4. Централизация управления, подавление всякого «локального колёра», всякой местной автономии в любых смыслах.


5. Патернализм, то есть забота государства о подданных, определяющая роль государства в решении вопросов материального существования граждан.


6. Покровительственная экономическая политика, протекционизм.


7. Покровительственная культурная политика (финансирование культурной жизни, создание всякого рода императорских театров и прочего).


8. Огосударствление религии, ликвидация церковной монополии.

Получается, что полицейское государство — это патерналистское государство, которое отнюдь не ограничивает свою деятельность исполнением именно полицейских функций как организации внешнего, уличного, так сказать, порядка.

Но тогда могут сказать, что Николай Первый создал полицейское государство как раз в расхожем уничижительном смысле — как деспотическое, в пределе тоталитарное.
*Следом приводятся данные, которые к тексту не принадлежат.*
(* ===== verification/_CoqProject ===== *)
-Q . S2P
Prelude.v
Sorting.v
Utf8.v
Proto.v
Duration.v
Io.v
Commands.v
Acl.v
AclTests.v
Topic.v
Token.v
Pubsub.v
Reference.v
PubsubSpec.v
Passwords.v
Keys.v
Server.v
ServerSpec.v
Control.v
ControlSpec.v
Session.v
SessionSpec.v
Udp.v
UdpSpec.v
Interleave.v
Broker.v
System.v
Receivers.v
Progress.v
Client.v
ClientSpec.v
Board.v
Delivery.v
LoginSpec.v
ConnectSpec.v
ReplicationSpec.v
Queues.v
Frames.v
Runs.v
ClientSystem.v
Races.v
ExecuteSpec.v
Cli.v
CliSpec.v
Http.v
Launch.v
Start.v
StartSpec.v
Psrtd.v
Eva.v
Main.v
Examples.v
(* ===== verification/Commands.v ===== *)
(** * Client commands on the wire: [ControlCommand] of src/src/client.rs

    The commands a client sends on the control stream and their encoding, with the 32-bit length
    fields as the code computes them. *)

From S2P Require Import Prelude Utf8 Proto Io.

Inductive ControlCommand : Type :=
| Nop
| Subscribe (topic : bytes)
| SubscribeBulk (topics : list bytes)
| Unsubscribe (topic : bytes)
| UnsubscribeBulk (topics : list bytes)
| Publish (priority : byte) (topic message : bytes)
| PublishRepl (priority : byte) (topic message : bytes) (timestamp : N)
| Bye.

#[export] Instance ControlCommand_eq_dec : EqDecision ControlCommand.
Proof. solve_decision. Defined.

Module ControlCommand.

(** [topic.len() as u32]. *)
Definition len_u32 (l : bytes) : N := wrap 32 (len l).

(** [let mut len: u32 = 0; for t in topics { len += t.len() as u32 + 1; }]. *)
Fixpoint bulk_len (topics : list bytes) (n : N) : N :=
  match topics with
  | [] => n
  | t :: topics' => bulk_len topics' (wrap 32 (n + wrap 32 (len_u32 t + 1)))
  end.

(** Every topic with a NUL after it. *)
Fixpoint bulk_body (topics : list bytes) : bytes :=
  match topics with
  | [] => []
  | t :: topics' => t ++ x00 :: bulk_body topics'
  end.

Definition as_bytes (c : ControlCommand) : bytes :=
  match c with
  | Nop => [OP_NOP]
  | Subscribe topic => OP_SUBSCRIBE :: to_le_bytes 4 (len_u32 topic) ++ topic
  | SubscribeBulk topics => OP_SUBSCRIBE :: to_le_bytes 4 (bulk_len topics 0) ++ bulk_body topics
  | Unsubscribe topic => OP_UNSUBSCRIBE :: to_le_bytes 4 (len_u32 topic) ++ topic
  | UnsubscribeBulk topics =>
      OP_UNSUBSCRIBE :: to_le_bytes 4 (bulk_len topics 0) ++ bulk_body topics
  | Publish priority topic message =>
      OP_PUBLISH :: priority
        :: to_le_bytes 4 (wrap 32 (wrap 32 (len_u32 topic + 1) + len_u32 message))
        ++ topic ++ [x00]
  | PublishRepl _ topic _ _ => OP_PUBLISH_REPL :: to_le_bytes 4 (len_u32 topic) ++ topic
  | Bye => [OP_BYE]
  end.

End ControlCommand.

(** ** Lemmas *)

(** The running length is the length of the body, modulo the width. *)
Lemma bulk_len_wrap ts n :
  wrap 32 (ControlCommand.bulk_len ts n) = wrap 32 (n + len (ControlCommand.bulk_body ts)).
Proof.
  revert n; induction ts as [|t ts IH]; intros n; simpl.
  - unfold len. simpl. by rewrite N.add_0_r.
  - rewrite IH, len_app, len_cons. unfold ControlCommand.len_u32.
    rewrite wrap_add_l, <- N.add_assoc, (N.add_comm (wrap 32 _)), N.add_assoc, wrap_add_r.
    rewrite N.add_assoc, N.add_shuffle0, wrap_add_r. f_equal. lia.
Qed.

Lemma bulk_len_lt ts n : (n < 2 ^ 32)%N -> (ControlCommand.bulk_len ts n < 2 ^ 32)%N.
Proof. revert n; induction ts as [|t ts IH]; intros n Hn; simpl; [done|]. apply IH, wrap_lt. Qed.

Lemma bulk_len_eq ts :
  (len (ControlCommand.bulk_body ts) < 2 ^ 32)%N ->
  ControlCommand.bulk_len ts 0 = len (ControlCommand.bulk_body ts).
Proof.
  intros Hl. pose proof (bulk_len_wrap ts 0) as H. rewrite N.add_0_l in H.
  rewrite !wrap_small in H; [done|done|]. by apply bulk_len_lt.
Qed.

(** What the server reads after the operation's byte. *)
Definition command_payload (c : ControlCommand) : bytes :=
  match c with
  | Subscribe topic | Unsubscribe topic | PublishRepl _ topic _ _ => topic
  | SubscribeBulk topics | UnsubscribeBulk topics => ControlCommand.bulk_body topics
  | Publish _ topic message => topic ++ x00 :: message
  | Nop | Bye => []
  end.

Definition payload_fits (c : ControlCommand) : Prop := (len (command_payload c) < 2 ^ 32)%N.

Lemma as_bytes_subscribe c ts :
  c = Subscribe ts \/ c = Unsubscribe ts -> payload_fits c ->
  ControlCommand.as_bytes c =
    (match c with Subscribe _ => OP_SUBSCRIBE | _ => OP_UNSUBSCRIBE end) :: frame ts.
Proof.
  unfold payload_fits, frame. intros [-> | ->] Hl; simpl in *;
    unfold ControlCommand.len_u32; by rewrite wrap_small.
Qed.

Lemma as_bytes_bulk c ts :
  c = SubscribeBulk ts \/ c = UnsubscribeBulk ts -> payload_fits c ->
  ControlCommand.as_bytes c =
    (match c with SubscribeBulk _ => OP_SUBSCRIBE | _ => OP_UNSUBSCRIBE end)
      :: frame (ControlCommand.bulk_body ts).
Proof.
  unfold payload_fits, frame. intros [-> | ->] Hl; simpl in *; by rewrite bulk_len_eq.
Qed.

(** The command and then the message, as the control task writes them. *)
Lemma as_bytes_publish p t m :
  payload_fits (Publish p t m) ->
  ControlCommand.as_bytes (Publish p t m) ++ m = OP_PUBLISH :: p :: frame (t ++ x00 :: m).
Proof.
  unfold payload_fits, frame. simpl. intros Hl. unfold ControlCommand.len_u32.
  rewrite len_app, len_cons in *.
  rewrite (wrap_small 32 (len t)), (wrap_small 32 (len m)), (wrap_small 32 (len t + 1)) by lia.
  by rewrite wrap_small, <- !app_assoc, N.add_assoc by lia.
Qed.
(* ===== verification/Pubsub.v ===== *)
(** * The client and subscription database: src/src/pubsub.rs

    [ServerClientData] objects are shared ([Arc]) between the database, the connection that
    registered the client and the publishers that hold a set of subscribers, and they have two
    mutable fields; the model keeps those fields in a store, [Hub], by the identity of the object.

    The crates [submap] and [async_channel] are interfaces here: the operations the program calls
    ([SubMapOps], [ChannelOps]) and the documented behaviour it relies on ([SubMapLaws],
    [ChannelLaws]), stated on a view of the abstract state. The file ends with the invariant of the
    hub and its preservation by every operation. *)

From S2P Require Import Prelude Utf8 Proto Acl Topic Token.

(** ** Configuration: the statics [LATENCY_WARN], [DATA_QUEUE_SIZE], [MAX_TOPIC_DEPTH] *)

Record Limits : Type := mkLimits {
  latency_warn : N;
  data_queue_size : N;
  max_topic_depth : N;
}.

Definition set_latency_warn (value : N) (l : Limits) : Limits :=
  mkLimits value (data_queue_size l) (max_topic_depth l).
Definition set_data_queue_size (value : N) (l : Limits) : Limits :=
  mkLimits (latency_warn l) value (max_topic_depth l).
Definition set_max_topic_depth (depth : N) (l : Limits) : Limits :=
  mkLimits (latency_warn l) (data_queue_size l) depth.
Definition get_latency_warn (l : Limits) : N := latency_warn l.
Definition get_data_queue_size (l : Limits) : N := data_queue_size l.

Definition TOPIC_INVALID_SYMBOLS : bytes := [x23; x2b].

(** [topic.contains(TOPIC_INVALID_SYMBOLS)]. *)
Definition contains_invalid (topic : bytes) : bool :=
  existsb (fun b => bool_decide (b ∈ TOPIC_INVALID_SYMBOLS)) topic.

(** ** Messages on their way to a client *)

Record MessageFrame : Type := mkMessageFrame {
  timestamp : option N;
  mframe : bytes;
  mdata : option bytes;
}.

(** ** Clients *)

(** An [Arc<ServerClientData>]: the identity of the object and its immutable fields. *)
Record ServerClient : Type := mkServerClient {
  sc_id : nat;
  login : bytes;
  digest : bytes;
  addr : bytes;
  token : bytes;
}.

#[export] Instance ServerClient_eq_dec : EqDecision ServerClient.
Proof. solve_decision. Defined.

(** The mutable fields of the object: the data channel's sender, by the channel's identity, and the
    handles of the tasks that serve it; and how many [Arc]s to it there are. *)
Record Cell : Type := mkCell {
  data_channel : option nat;
  tasks : list nat;
  strong : nat;
}.

(** [PartialEq] and [Ord] of [ServerClientData] look at the digest alone. *)
Definition client_eq (c1 c2 : ServerClient) : bool := bool_decide (digest c1 = digest c2).

(** ** The crate [submap] *)

Class SubMapOps : Type := {
  submap : Type;
  (** [SubMap::new().match_any("+").wildcard("#")] *)
  sm_new : submap;
  sm_register : ServerClient -> submap -> bool * submap;
  sm_unregister : ServerClient -> submap -> submap;
  sm_subscribe : bytes -> ServerClient -> submap -> submap;
  sm_unsubscribe : bytes -> ServerClient -> submap -> submap;
  (** The [BTreeSet] in its iteration order. *)
  sm_get_subscribers : bytes -> submap -> list ServerClient;
  sm_subscription_count : submap -> N;
  sm_client_count : submap -> N;
}.

(** A pattern that is a topic with [#], if at all, as its last level. *)
Definition plain_pattern (p : bytes) : Prop := hash_last (split_on slash p).

(** MQTT's reading of a pattern: like [mask_matches], and a final [#] also matches no level. *)
Definition mqtt_matches (p t : list bytes) : Prop :=
  mask_matches p t \/ exists q, p = q ++ [bs "#"] /\ mask_matches q t.
Lemma queue_of_push_self m c h :
  hub_ok h -> registered c h -> queue_of c (push_hub m c h) = (queue_of c h ≫= offer m).
Proof.
  intros Hok Hc. unfold queue_of at 2. unfold push_hub.
  destruct (client_data_channel c h) as [ch|] eqn:Ech; simpl; [|unfold queue_of; by rewrite Ech].
  pose proof Ech as Ech'. unfold client_data_channel in Ech'.
  apply bind_Some in Ech' as (cell & Hcell & Hch).
  destruct (ok_slot _ (proj2 Hok) _ _ _ Hcell Hch) as [q Hq].
  rewrite (clone_full h ch q Hq), Hq. simpl.
  destruct (view_full (ch_view q)) eqn:Ef.
  - unfold offer. rewrite Ef. unfold queue_of. rewrite client_data_channel_update_chan.
    unfold client_data_channel, abort_tasks, unregister_data_channel. simpl.
    unfold registered, by_token in Hc. rewrite Hc. rewrite lookup_alter_eq, client_data_channel_update_chan, Ech.
    simpl. rewrite lookup_alter_eq, Hcell. done.
  - destruct (send_room m q Ef) as (b & q' & Hs & <-).
    unfold queue_of. rewrite client_data_channel_update_chan.
    unfold send_hub. simpl. rewrite lookup_alter_eq, Hq. simpl. rewrite Hs.
    unfold client_data_channel in *. simpl. rewrite Ech. simpl.
    by rewrite lookup_alter_eq, lookup_insert_eq.
Qed.

Lemma deliver_hub_ok m l h : hub_ok h -> hub_ok (deliver_hub m l h).
Proof. revert h; induction l; intros h Hok; simpl; auto using hub_ok_push. Qed.

Lemma deliver_hub_db m l h : hub_db (deliver_hub m l h) = hub_db h.
Proof.
  revert h; induction l as [|c l IH]; intros h; [done|]. cbn [deliver_hub foldl].
  fold (deliver_hub m l (push_hub m c h)). by rewrite IH, hub_db_push.
Qed.

(** A delivery gives nobody another channel. *)
Lemma push_channel m c c' h ch :
  hub_ok h -> registered c h -> registered c' h ->
  client_data_channel c (push_hub m c' h) = Some ch -> client_data_channel c h = Some ch.
Proof.
  intros Hok Hc Hc'. destruct (decide (sc_id c = sc_id c')) as [Hid|Hne].
  - apply (ok_id _ (proj2 Hok)) in Hid as <-; [|done..]. unfold push_hub.
    destruct (client_data_channel c h) as [ch0|] eqn:Ech; [|by rewrite Ech].
    rewrite client_data_channel_update_chan. case_match.
    + unfold client_data_channel, abort_tasks, unregister_data_channel. simpl.
      unfold registered, by_token in Hc. rewrite Hc. simpl.
      destruct (client_data_channel c _); simpl; rewrite !lookup_alter_eq;
        by destruct (cells h !! sc_id c).
    + unfold send_hub, client_data_channel in *. repeat case_match; simpl; congruence.
  - unfold client_data_channel. by rewrite push_hub_cells.
Qed.
(* ===== verification/Control.v ===== *)
(** * The control stream: [process_control] of src/src/server.rs

    One definition per operation of the protocol, the loop over them, and the same operations as
    pure functions of the shared state and the arguments on the wire. The functional theorem says
    that an operation whose bytes arrive in time has the effect of the pure function. *)

From S2P Require Import Prelude Utf8 Proto Io Acl Topic Token Pubsub Passwords Keys Server.

Section control.
Context {SMO : SubMapOps} {CHO : ChannelOps} {SHO : Sha256Ops} {BCO : BcryptOps}.

(** [psrt::replication::push], when the server is built with the feature [cluster]. *)
Variable replication_push : option (byte -> bytes -> bytes -> N -> prog Server unit).

Section session.
(** The connection's stream, its client, access rules and timeout. *)
Variables (stream : SStream) (client : ServerClient) (acl : Acl) (timeout : N).

(** The macro [parse_topics!]: the non-empty pieces between NULs. *)
Fixpoint parse_pieces (ps : list bytes) : result (list bytes) Error :=
  match ps with
  | [] => Ok []
  | t :: ps' =>
      if bool_decide (t = []) then parse_pieces ps'
      else let? t' := str_from_utf8 t in let? ts := parse_pieces ps' in Ok (t' :: ts)
  end.

Definition parse_topics (data : bytes) : result (list bytes) Error :=
  parse_pieces (split_on NUL data).

Definition respond_status (status : byte) : prog Server (result unit Error) :=
  swrite stream [status].

(** The loop over the topics of [OP_SUBSCRIBE], under the write lock of the database. *)
Fixpoint subscribe_topics (topics : list bytes) (s : Server) : byte * Server :=
  match topics with
  | [] => (RESPONSE_OK, s)
  | topic :: topics' =>
      if negb (Acl.allow_read acl topic) then (RESPONSE_ERR_ACCESS, s)
      else
        let '(r, h) := subscribe (max_depth s) topic client (hub s) in
        match r with
        | Err _ => (RESPONSE_ERR, set_hub h s)
        | Ok _ => subscribe_topics topics' (with_counters Counters.count_sub_ops (set_hub h s))
        end
  end.

Fixpoint unsubscribe_topics (topics : list bytes) (s : Server) : bool * Server :=
  match topics with
  | [] => (true, s)
  | topic :: topics' =>
      let '(r, h) := unsubscribe (max_depth s) topic client (hub s) in
      match r with
      | Err _ => (false, set_hub h s)
      | Ok _ => unsubscribe_topics topics' (with_counters Counters.count_sub_ops (set_hub h s))
      end
  end.

(** An operation gives [true] to go on with the loop, [false] to leave it, or the error to return. *)
Definition op_nop : prog Server (result bool Error) :=
  _ <-? respond_status RESPONSE_OK ;; Ret (Ok true).

Definition op_subscribe (op_start : N) : prog Server (result bool Error) :=
  max <-- asks max_topic_length ;;
  t <-- reduced timeout op_start ;;
  data <-? read_frame_with_timeout (Some max) t ;;
  topics <-? lift (parse_topics data) ;;
  res <-- atomic (subscribe_topics topics) ;;
  _ <-? respond_status res ;;
  Ret (Ok true).

Definition op_unsubscribe (op_start : N) : prog Server (result bool Error) :=
  max <-- asks max_topic_length ;;
  t <-- reduced timeout op_start ;;
  data <-? read_frame_with_timeout (Some max) t ;;
  topics <-? lift (parse_topics data) ;;
  success <-- atomic (unsubscribe_topics topics) ;;
  _ <-? respond_status (if success : bool then RESPONSE_OK else RESPONSE_ERR) ;;
  Ret (Ok true).

(** The topic and the message of a publication. *)
Definition split_publication (buf : bytes) : result (bytes * bytes) Error :=
  match position NUL buf with
  | None => Err (invalid_data ERR_INVALID_DATA_BLOCK)
  | Some npos =>
      let data := drop (npos + 1) buf in
      let buf := take (npos + 1) buf in
      let buf := take (length buf - 1) buf in
      if bool_decide (buf = []) then Err (invalid_data ERR_INVALID_DATA_BLOCK)
      else let? topic := str_from_utf8 buf in Ok (topic, data)
  end.

(** The delivery of an accepted publication, to the subscribers and to the other nodes, and what
    comes after it in the scope of the subscribers. *)
Definition deliver {R} (priority : byte) (topic data : bytes) (timestamp : N) (answer : prog Server R) :
    prog Server R :=
  with_subscribers topic (fun subscribers =>
    _ <-- (if bool_decide (subscribers = []) then Ret tt
           else push_to_subscribers subscribers priority topic data timestamp) ;;
    _ <-- (match replication_push with
           | Some push => push priority topic data timestamp
           | None => Ret tt
           end) ;;
    answer).

Definition op_publish (op_start : N) : prog Server (result bool Error) :=
  timestamp <-- asks server_now_ns ;;
  t <-- reduced timeout op_start ;;
  prio <-? read_with_timeout 1 t ;;
  let priority := hd DEFAULT_PRIORITY prio in
  max <-- asks max_pub_size ;;
  t <-- reduced timeout op_start ;;
  buf <-? read_frame_with_timeout (Some max) t ;;
  _ <-- modify (with_counters (Counters.count_pub_bytes (len buf))) ;;
  td <-? lift (split_publication buf) ;;
  depth <-- asks max_depth ;;
  match prepare_topic depth td.1 with
  | Err _ => _ <-? respond_status RESPONSE_ERR ;; Ret (Ok true)
  | Ok topic =>
      if contains_invalid topic then Ret (Err (invalid_data ERR_INVALID_DATA_BLOCK))
      else if Acl.allow_write acl topic then
        deliver priority topic td.2 timestamp (_ <-? respond_status RESPONSE_OK ;; Ret (Ok true))
      else
        _ <-? respond_status RESPONSE_ERR_ACCESS ;; Ret (Ok true)
  end.

Definition op_publish_repl (op_start : N) : prog Server (result bool Error) :=
  match replication_push with
  | None => Ret (Err (invalid_data (bs "Unsupported operation: OP_PUBLISH_REPL")))
  | Some _ =>
      max <-- asks max_topic_length ;;
      t <-- reduced timeout op_start ;;
      topic_data <-? read_frame_with_timeout (Some max) t ;;
      topic <-? lift (str_from_utf8 topic_data) ;;
      if Acl.is_replicator acl then
        with_subscribers topic (fun subscribers =>
          if bool_decide (subscribers = []) then
            _ <-? respond_status RESPONSE_NOT_REQUIRED ;; Ret (Ok true)
          else
            _ <-? respond_status RESPONSE_OK_WAITING ;;
            t <-- reduced timeout op_start ;;
            prio <-? read_with_timeout 1 t ;;
            t <-- reduced timeout op_start ;;
            ts_buf <-? read_with_timeout 8 t ;;
            max <-- asks max_pub_size ;;
            t <-- reduced timeout op_start ;;
            data <-? read_frame_with_timeout (Some max) t ;;
            _ <-- push_to_subscribers subscribers (hd DEFAULT_PRIORITY prio) topic data
                    (from_le_bytes ts_buf) ;;
            _ <-? respond_status RESPONSE_OK ;;
            Ret (Ok true))
      else
        _ <-? respond_status RESPONSE_ERR_ACCESS ;; Ret (Ok true)
  end.

Definition op_bye : prog Server (result bool Error) :=
  _ <-? respond_status RESPONSE_OK ;; Ret (Ok false).

(** One round of the loop: the command byte and its operation. *)
Definition control_step : prog Server (result bool Error) :=
  op_start <-- now ;;
  cmd <-? sread stream 1 ;;
  let c := hd x00 cmd in
  if decide (c = OP_NOP) then op_nop
  else if decide (c = OP_SUBSCRIBE) then op_subscribe op_start
  else if decide (c = OP_UNSUBSCRIBE) then op_unsubscribe op_start
  else if decide (c = OP_PUBLISH) then op_publish op_start
  else if decide (c = OP_PUBLISH_REPL) then op_publish_repl op_start
  else if decide (c = OP_BYE) then op_bye
  else Ret (Err (invalid_data (bs "Invalid operation: " ++ show_N (to_N c)))).

(** [process_control]: [None] when the fuel is spent. *)
Definition process_control (fuel : nat) : prog Server (option (result unit Error)) :=
  iterate fuel (
    r <-- control_step ;;
    Ret (match r with
         | Ok true => None
         | Ok false => Some (Ok tt)
         | Err e => Some (Err e)
         end)).
End session.
End control.
(* ===== verification/SessionSpec.v ===== *)
(** * Correctness of connections

    Who may log in, what a session leaves behind, and what happens to the slot of a data channel.
    The theorems quantify over the peer: its bytes, their timing and the failures of the writes. *)

From S2P Require Import Prelude Utf8 Proto Io Commands Acl Topic Token Pubsub Reference.
From S2P Require Import PubsubSpec Passwords Keys Server ServerSpec Control ControlSpec Session.

Section spec.
Context {SMO : SubMapOps} {SML : SubMapLaws} {CHO : ChannelOps} {CHL : ChannelLaws}
  {SHO : Sha256Ops} {BCO : BcryptOps}.

(** ** Steps that leave the shared state alone *)

(** Whatever the peer does, the program ends without touching the shared state. *)
Definition silent {A} (p : prog Server A) : Prop :=
  forall w a w', run p w = Some (a, w') -> shared w' = shared w.

Lemma silent_ret {A} (a : A) : silent (Ret a).
Proof. by intros w b w' [= _ <-]. Qed.

Lemma silent_bind {A B} (m : prog Server A) (f : A -> prog Server B) :
  silent m -> (forall a, silent (f a)) -> silent (pbind f m).
Proof.
  intros Hm Hf w b w'. rewrite run_bind. destruct (run m w) as [[a w1]|] eqn:E; [|done].
  intros Hb. rewrite (Hf a w1 b w' Hb). by apply (Hm w a).
Qed.

Lemma silent_qbind {A B E} (m : prog Server (result A E)) (f : A -> prog Server (result B E)) :
  silent m -> (forall a, silent (f a)) -> silent (qbind m f).
Proof. intros Hm Hf. apply silent_bind; [done|]. intros [a|e]; [apply Hf|apply silent_ret]. Qed.

Lemma silent_asks {X} (f : Server -> X) : silent (asks f).
Proof. by intros w x w' [= _ <-]. Qed.

Lemma silent_now : silent now.
Proof. by intros w n w' [= _ <-]. Qed.

Lemma silent_read n t : silent (read_with_timeout n t).
Proof.
  intros w r w'. rewrite run_read. intros [= _ <-].
  by pose proof (read_exact_frame n t w) as [? _].
Qed.

Lemma shared_write_all {St} buf t (w : World St) : shared (write_all buf t w).2 = shared w.
Proof. unfold write_all. repeat case_match; done. Qed.
Lemma udp_priority_zero_refused_witness :
  run (process_udp_block None [] (Some []) (OP_PUBLISH :: x00 :: bs "topic") 1)
      (udp_world open_server) =
    Some (Err (invalid_data (bs "invalid data block"), false), udp_world open_server).
Proof.
  apply (udp_priority_zero_refused OP_PUBLISH (bs "topic") [] (Some []) 1 (udp_world open_server)
           demo_live_ok).
Defined.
Вспомним пресловутое Третье отделение, в котором мы готовы видеть сталинской НКВД. Но и на это отвечает трезвый историк — профессор Пресняков, доживший до и советских времен и писавший следующее в 1920-е годы:

Третье отделение и корпус жандармов должны были как бы разрушить бюрократическое средостение между самодержавной властью и обывательской массой… Такой системой Николай думал эмансипироваться и от самодовлеющей бюрократической рутины, и от дворянской требовательности, отчетливее наблюдать за ходом жизни и непосредственно воздействовать на нее.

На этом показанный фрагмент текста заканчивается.